____ RECORD EXCERPTS
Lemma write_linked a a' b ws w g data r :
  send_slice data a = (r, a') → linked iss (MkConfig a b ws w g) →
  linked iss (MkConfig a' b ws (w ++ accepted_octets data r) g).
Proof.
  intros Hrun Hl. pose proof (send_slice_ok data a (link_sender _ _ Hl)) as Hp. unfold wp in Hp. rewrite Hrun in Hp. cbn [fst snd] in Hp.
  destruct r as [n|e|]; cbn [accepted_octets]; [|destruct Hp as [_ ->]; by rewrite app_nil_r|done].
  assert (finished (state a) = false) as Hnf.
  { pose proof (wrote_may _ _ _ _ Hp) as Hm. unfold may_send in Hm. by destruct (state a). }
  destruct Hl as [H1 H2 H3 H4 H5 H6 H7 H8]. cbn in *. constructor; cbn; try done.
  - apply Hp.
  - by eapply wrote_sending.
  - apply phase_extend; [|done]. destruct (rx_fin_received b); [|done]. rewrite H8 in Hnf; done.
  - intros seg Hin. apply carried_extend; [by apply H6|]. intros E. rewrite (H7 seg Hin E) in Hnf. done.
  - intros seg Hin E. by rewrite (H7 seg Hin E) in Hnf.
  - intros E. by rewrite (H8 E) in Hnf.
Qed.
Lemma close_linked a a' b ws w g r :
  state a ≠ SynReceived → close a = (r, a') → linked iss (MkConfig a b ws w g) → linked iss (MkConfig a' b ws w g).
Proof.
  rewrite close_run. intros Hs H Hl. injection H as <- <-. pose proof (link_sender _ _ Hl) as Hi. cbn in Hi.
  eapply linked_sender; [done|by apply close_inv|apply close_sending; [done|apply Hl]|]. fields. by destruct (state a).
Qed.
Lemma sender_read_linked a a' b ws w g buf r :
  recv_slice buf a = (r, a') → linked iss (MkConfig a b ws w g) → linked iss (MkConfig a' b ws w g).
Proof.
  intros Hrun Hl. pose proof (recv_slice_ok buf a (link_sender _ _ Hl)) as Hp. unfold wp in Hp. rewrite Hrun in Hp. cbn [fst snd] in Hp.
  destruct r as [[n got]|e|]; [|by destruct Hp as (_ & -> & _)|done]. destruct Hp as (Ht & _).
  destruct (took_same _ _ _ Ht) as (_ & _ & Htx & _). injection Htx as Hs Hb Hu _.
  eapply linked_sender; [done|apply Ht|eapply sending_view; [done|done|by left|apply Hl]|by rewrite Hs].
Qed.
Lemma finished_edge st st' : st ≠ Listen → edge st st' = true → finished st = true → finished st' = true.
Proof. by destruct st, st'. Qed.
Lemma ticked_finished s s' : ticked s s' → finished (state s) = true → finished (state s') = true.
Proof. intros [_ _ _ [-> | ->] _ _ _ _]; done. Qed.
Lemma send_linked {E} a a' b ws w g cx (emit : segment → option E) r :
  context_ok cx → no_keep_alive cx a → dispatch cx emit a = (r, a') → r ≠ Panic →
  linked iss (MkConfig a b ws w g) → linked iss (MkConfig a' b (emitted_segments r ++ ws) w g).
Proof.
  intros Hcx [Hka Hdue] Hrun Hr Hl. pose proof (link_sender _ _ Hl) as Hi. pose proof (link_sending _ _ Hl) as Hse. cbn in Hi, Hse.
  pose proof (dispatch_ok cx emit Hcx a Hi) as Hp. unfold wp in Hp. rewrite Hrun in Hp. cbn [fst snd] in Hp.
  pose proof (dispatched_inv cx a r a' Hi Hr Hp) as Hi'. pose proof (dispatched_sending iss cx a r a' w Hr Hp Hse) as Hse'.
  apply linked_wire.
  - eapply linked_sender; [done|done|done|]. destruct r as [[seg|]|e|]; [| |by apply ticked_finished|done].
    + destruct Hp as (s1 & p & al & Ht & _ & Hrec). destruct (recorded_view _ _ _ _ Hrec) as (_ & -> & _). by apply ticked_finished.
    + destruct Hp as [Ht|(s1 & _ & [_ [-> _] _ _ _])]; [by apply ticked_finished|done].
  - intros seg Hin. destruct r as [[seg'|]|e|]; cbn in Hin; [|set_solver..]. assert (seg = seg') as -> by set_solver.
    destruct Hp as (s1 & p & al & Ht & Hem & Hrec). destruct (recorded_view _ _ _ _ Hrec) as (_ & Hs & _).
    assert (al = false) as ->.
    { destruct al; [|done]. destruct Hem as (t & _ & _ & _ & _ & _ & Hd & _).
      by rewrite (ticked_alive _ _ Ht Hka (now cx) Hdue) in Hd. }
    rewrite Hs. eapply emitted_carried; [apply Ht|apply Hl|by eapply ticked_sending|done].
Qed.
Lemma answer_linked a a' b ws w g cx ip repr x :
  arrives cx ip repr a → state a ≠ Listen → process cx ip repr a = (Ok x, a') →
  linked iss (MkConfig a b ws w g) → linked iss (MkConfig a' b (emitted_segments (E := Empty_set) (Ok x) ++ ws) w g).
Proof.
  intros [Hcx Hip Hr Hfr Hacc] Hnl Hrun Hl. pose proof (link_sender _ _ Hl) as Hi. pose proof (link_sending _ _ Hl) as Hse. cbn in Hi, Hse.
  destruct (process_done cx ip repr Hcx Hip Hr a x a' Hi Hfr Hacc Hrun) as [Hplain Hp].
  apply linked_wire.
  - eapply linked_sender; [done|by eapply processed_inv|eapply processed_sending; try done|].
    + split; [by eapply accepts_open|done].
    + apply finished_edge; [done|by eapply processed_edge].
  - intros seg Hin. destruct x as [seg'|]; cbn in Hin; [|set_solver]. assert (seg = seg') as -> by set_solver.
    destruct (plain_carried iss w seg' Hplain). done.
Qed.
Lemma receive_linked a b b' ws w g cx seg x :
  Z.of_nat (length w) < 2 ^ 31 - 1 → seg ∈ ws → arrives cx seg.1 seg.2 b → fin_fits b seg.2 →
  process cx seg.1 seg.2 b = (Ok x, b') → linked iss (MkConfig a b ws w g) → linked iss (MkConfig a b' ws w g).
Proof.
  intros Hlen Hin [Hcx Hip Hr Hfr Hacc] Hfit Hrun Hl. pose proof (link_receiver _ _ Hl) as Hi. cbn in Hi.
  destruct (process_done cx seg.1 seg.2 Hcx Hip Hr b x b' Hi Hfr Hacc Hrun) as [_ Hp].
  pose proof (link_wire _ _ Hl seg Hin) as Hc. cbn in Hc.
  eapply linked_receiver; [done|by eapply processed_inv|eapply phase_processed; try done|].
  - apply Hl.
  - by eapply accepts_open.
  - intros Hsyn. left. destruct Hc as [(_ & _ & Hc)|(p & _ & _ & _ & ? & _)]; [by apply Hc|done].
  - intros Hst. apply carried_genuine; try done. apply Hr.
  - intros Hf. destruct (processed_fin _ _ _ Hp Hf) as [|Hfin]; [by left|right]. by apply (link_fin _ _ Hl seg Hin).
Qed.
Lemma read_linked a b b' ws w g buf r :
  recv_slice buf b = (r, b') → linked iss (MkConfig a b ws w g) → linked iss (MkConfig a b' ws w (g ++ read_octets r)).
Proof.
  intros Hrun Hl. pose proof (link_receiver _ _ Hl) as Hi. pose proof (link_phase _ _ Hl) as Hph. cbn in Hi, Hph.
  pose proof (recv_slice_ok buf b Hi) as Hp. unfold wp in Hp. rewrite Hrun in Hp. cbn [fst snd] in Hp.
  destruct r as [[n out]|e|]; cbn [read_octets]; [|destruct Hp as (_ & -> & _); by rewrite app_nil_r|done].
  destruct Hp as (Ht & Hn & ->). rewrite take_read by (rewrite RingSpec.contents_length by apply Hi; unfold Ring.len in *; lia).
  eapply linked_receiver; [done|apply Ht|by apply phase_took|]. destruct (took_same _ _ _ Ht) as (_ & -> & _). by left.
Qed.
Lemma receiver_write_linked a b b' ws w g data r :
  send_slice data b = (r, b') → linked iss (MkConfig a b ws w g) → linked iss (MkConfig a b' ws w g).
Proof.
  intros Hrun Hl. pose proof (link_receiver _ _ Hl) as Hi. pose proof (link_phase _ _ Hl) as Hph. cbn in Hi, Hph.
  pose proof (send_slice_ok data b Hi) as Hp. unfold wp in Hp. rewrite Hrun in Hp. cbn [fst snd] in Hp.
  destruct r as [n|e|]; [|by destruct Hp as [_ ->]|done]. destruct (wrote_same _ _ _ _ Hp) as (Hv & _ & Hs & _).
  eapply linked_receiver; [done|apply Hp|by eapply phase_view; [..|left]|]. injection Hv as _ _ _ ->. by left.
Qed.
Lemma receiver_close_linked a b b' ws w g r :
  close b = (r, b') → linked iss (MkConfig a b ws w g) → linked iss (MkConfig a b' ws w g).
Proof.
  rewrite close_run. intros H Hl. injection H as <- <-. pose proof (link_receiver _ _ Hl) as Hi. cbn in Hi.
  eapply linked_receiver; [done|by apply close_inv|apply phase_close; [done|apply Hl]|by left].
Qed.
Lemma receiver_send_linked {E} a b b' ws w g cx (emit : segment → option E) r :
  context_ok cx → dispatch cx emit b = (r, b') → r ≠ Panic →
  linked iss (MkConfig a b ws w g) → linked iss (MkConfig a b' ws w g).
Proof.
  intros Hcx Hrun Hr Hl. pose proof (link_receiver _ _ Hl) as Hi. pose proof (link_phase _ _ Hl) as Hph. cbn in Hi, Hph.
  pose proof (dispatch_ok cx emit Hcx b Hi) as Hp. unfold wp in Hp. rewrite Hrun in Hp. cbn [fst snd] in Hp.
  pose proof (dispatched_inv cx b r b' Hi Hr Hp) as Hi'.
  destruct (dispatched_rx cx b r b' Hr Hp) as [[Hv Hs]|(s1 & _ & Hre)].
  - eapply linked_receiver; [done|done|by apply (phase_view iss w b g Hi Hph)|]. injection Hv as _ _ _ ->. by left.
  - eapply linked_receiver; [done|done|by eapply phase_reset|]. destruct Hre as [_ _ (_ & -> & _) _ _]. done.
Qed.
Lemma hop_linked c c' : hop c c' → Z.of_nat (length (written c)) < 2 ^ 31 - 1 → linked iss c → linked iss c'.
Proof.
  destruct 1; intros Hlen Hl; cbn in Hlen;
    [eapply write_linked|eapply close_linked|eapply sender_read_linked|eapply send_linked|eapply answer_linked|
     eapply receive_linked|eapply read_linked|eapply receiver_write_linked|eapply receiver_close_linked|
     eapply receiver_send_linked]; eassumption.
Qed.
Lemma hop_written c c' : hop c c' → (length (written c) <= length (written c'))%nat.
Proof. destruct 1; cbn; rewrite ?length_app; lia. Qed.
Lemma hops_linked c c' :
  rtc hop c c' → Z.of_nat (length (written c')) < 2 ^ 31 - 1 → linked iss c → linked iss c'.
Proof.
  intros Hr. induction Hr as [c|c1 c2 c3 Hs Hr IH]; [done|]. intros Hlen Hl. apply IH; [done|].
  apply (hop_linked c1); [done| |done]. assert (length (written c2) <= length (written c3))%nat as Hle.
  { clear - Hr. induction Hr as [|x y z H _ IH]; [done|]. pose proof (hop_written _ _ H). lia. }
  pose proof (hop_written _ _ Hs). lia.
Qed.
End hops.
________
PROBLEM TO WORK ON =>
Could you retype exactly the lines above, starting at the line that contains "destruct r as [[n got]|e|];" and ending at the line that contains "Proof. by destruct st, st'. Qed.", and nothing more?

YOUR SOLUTION =>
  destruct r as [[n got]|e|]; [|by destruct Hp as (_ & -> & _)|done]. destruct Hp as (Ht & _).
  destruct (took_same _ _ _ Ht) as (_ & _ & Htx & _). injection Htx as Hs Hb Hu _.
  eapply linked_sender; [done|apply Ht|eapply sending_view; [done|done|by left|apply Hl]|by rewrite Hs].
Qed.
Lemma finished_edge st st' : st ≠ Listen → edge st st' = true → finished st = true → finished st' = true.
Proof. by destruct st, st'. Qed.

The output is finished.